Please don't worry so much. I'm sure your baby is absolutely fine. I haven't read all the posts, but I remember my grandma said drinking a little red wine in pregnancy is good for the baby and was even recommended back then.

I just wanted to tell you that. I think back in the day people would have the odd glass and it was no big deal. I think now the advice is to avoid completely, as it's hard to draw the line and say how much each person can drink, as everyone's tolerance is different - so the advice is just to avoid it all together.
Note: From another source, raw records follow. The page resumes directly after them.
(** * Boxes lie inside the image and are at least 10 by 10 *)

Lemma geometry_ok_init labels attrs rels :
  geometry_ok (init labels attrs rels).
Proof.
  split; simpl; try done. intros; exfalso; by eapply elem_of_nil.
Qed.

Lemma resized_within handle_key dx dy area coords :
  within area coords →
  within area (resized handle_key dx dy (Some area) coords).
Proof.
  destruct area as [[[area_x area_y] area_w] area_h].
  destruct coords as [[[x1 y1] x2] y2]. unfold within, resized.
  intros (? & ? & ? & ? & ? & ?).
  destruct (String.eqb_spec handle_key "tl") as [->|];
    [|destruct (String.eqb_spec handle_key "tr") as [->|];
      [|destruct (String.eqb_spec handle_key "bl") as [->|];
        [|destruct (String.eqb_spec handle_key "br") as [->|];
          [|destruct (String.eqb_spec handle_key "tm") as [->|];
            [|destruct (String.eqb_spec handle_key "bm") as [->|];
              [|destruct (String.eqb_spec handle_key "ml") as [->|];
                [|destruct (String.eqb_spec handle_key "mr") as [->|]]]]]]]].
  all: cbn [String.eqb Ascii.eqb Bool.eqb orb andb].
  all: repeat match goal with
         | |- context [?a <? ?b] => destruct (Z.ltb_spec a b)
         end.
  all: cbn [orb]; lia.
Qed.

Lemma image_area_step s e :
  keeps_image e = true → image_area (step s e) = image_area s.
Proof.
  intros He. unfold step. destruct e; cbn [handle]; try done.
  - click_cases x y confirm s; frame_cases; done.
  - unfold on_mouse_up. field_cases; done.
  - unfold show_context_menu, add_attribute, add_relationship, change_label,
      remove_bbox.
    field_cases; done.
  - unfold on_handle_drag. field_cases; done.
  - unfold on_label_select, confirm_label_assignment. field_cases; done.
  - unfold on_attr_double_click. field_cases; done.
  - unfold on_relationship_selected. field_cases; done.
  - labeled_cases selection s; frame_cases; done.
  - unfold show_attribute_context_menu, remove_attribute. field_cases; done.
  - unfold show_relationship_context_menu, remove_relationship.
    field_cases; done.
  - simpl in He. unfold open_image. by rewrite He.
  - unfold toggle_create_bbox. field_cases; done.
  - unfold import_label_list, import_list. field_cases; done.
  - unfold import_attribute_list, import_list. field_cases; done.
  - unfold import_relationship_list, import_list. field_cases; done.
Qed.

Lemma pending_same_step s e p :
  is_mouse_up e = false → is_handle_drag e = false →
  pending_bbox (step s e) = Some p → pending_bbox s = Some p.
Proof.
  intros Hup Hdrag. unfold step. destruct e; try discriminate;
    cbn [handle]; try done.
  - click_cases x y confirm s; frame_cases; first [done|congruence].
  - unfold show_context_menu, add_attribute, add_relationship, change_label,
      remove_bbox.
    field_cases; first [done|congruence].
  - unfold on_label_select, confirm_label_assignment.
    field_cases; first [done|congruence].
  - unfold on_attr_double_click. field_cases; first [done|congruence].
  - unfold on_relationship_selected. field_cases; first [done|congruence].
  - labeled_cases selection s; frame_cases; first [done|congruence].
  - unfold show_attribute_context_menu, remove_attribute.
    field_cases; first [done|congruence].
  - unfold show_relationship_context_menu, remove_relationship.
    field_cases; first [done|congruence].
  - unfold open_image. field_cases; first [done|congruence].
  - unfold toggle_create_bbox. field_cases; first [done|congruence].
  - unfold import_label_list, import_list.
    field_cases; first [done|congruence].
  - unfold import_attribute_list, import_list.
    field_cases; first [done|congruence].
  - unfold import_relationship_list, import_list.
    field_cases; first [done|congruence].
Qed.

Lemma start_step s e t :
  is_canvas_click e = false →
  temp_rect (step s e) = Some t →
  start_x (step s e) = start_x s ∧ start_y (step s e) = start_y s.
Proof.
  intros He. unfold step. destruct e; try discriminate; cbn [handle];
    try done.
  - unfold on_mouse_up. field_cases; done.
  - unfold show_context_menu, add_attribute, add_relationship, change_label,
      remove_bbox.
    field_cases; done.
  - unfold on_handle_drag. field_cases; done.
  - unfold on_label_select, confirm_label_assignment. field_cases; done.
  - unfold on_attr_double_click. field_cases; done.
  - unfold on_relationship_selected. field_cases; done.
  - labeled_cases selection s; frame_cases; done.
  - unfold show_attribute_context_menu, remove_attribute. field_cases; done.
  - unfold show_relationship_context_menu, remove_relationship.
    field_cases; done.
  - unfold open_image. field_cases; done.
  - unfold toggle_create_bbox. field_cases; done.
  - unfold import_label_list, import_list. field_cases; done.
  - unfold import_attribute_list, import_list. field_cases; done.
  - unfold import_relationship_list, import_list. field_cases; done.
Qed.

Lemma inside_image_area_ext s s' x y :
  image_area s' = image_area s →
  _inside_image_area s' x y = _inside_image_area s x y.
Proof. unfold _inside_image_area. by intros ->. Qed.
I reckon there is only an issue if you drink a lot in pregnancy - the odd glass won't cause a problem.

PotteringAlong · 05/09/2019 18:07

The thing is, 3 glasses a week isn’t the odd glass. It means you’ve had alcohol on 43% of all the days you’ve been pregnant. That’s not occasional.

fruitpastille · 05/09/2019 18:16

Some of these comments are unhelpful for someone who is already worried. At 32 weeks baby will soon be here and op can enjoy worrying about sleep deprivation and whether her baby needs more cute outfits Grin

OrchidInTheSun · 05/09/2019 18:21

God that article by Astley is dreadful. If she wants to be taken seriously as an academic why isn't she writing peer reviewed papers in medical journals? Hmm

The OP hasn't been drinking every day. She's had 1-3 (not 3 for the hard of reading) glasses a week.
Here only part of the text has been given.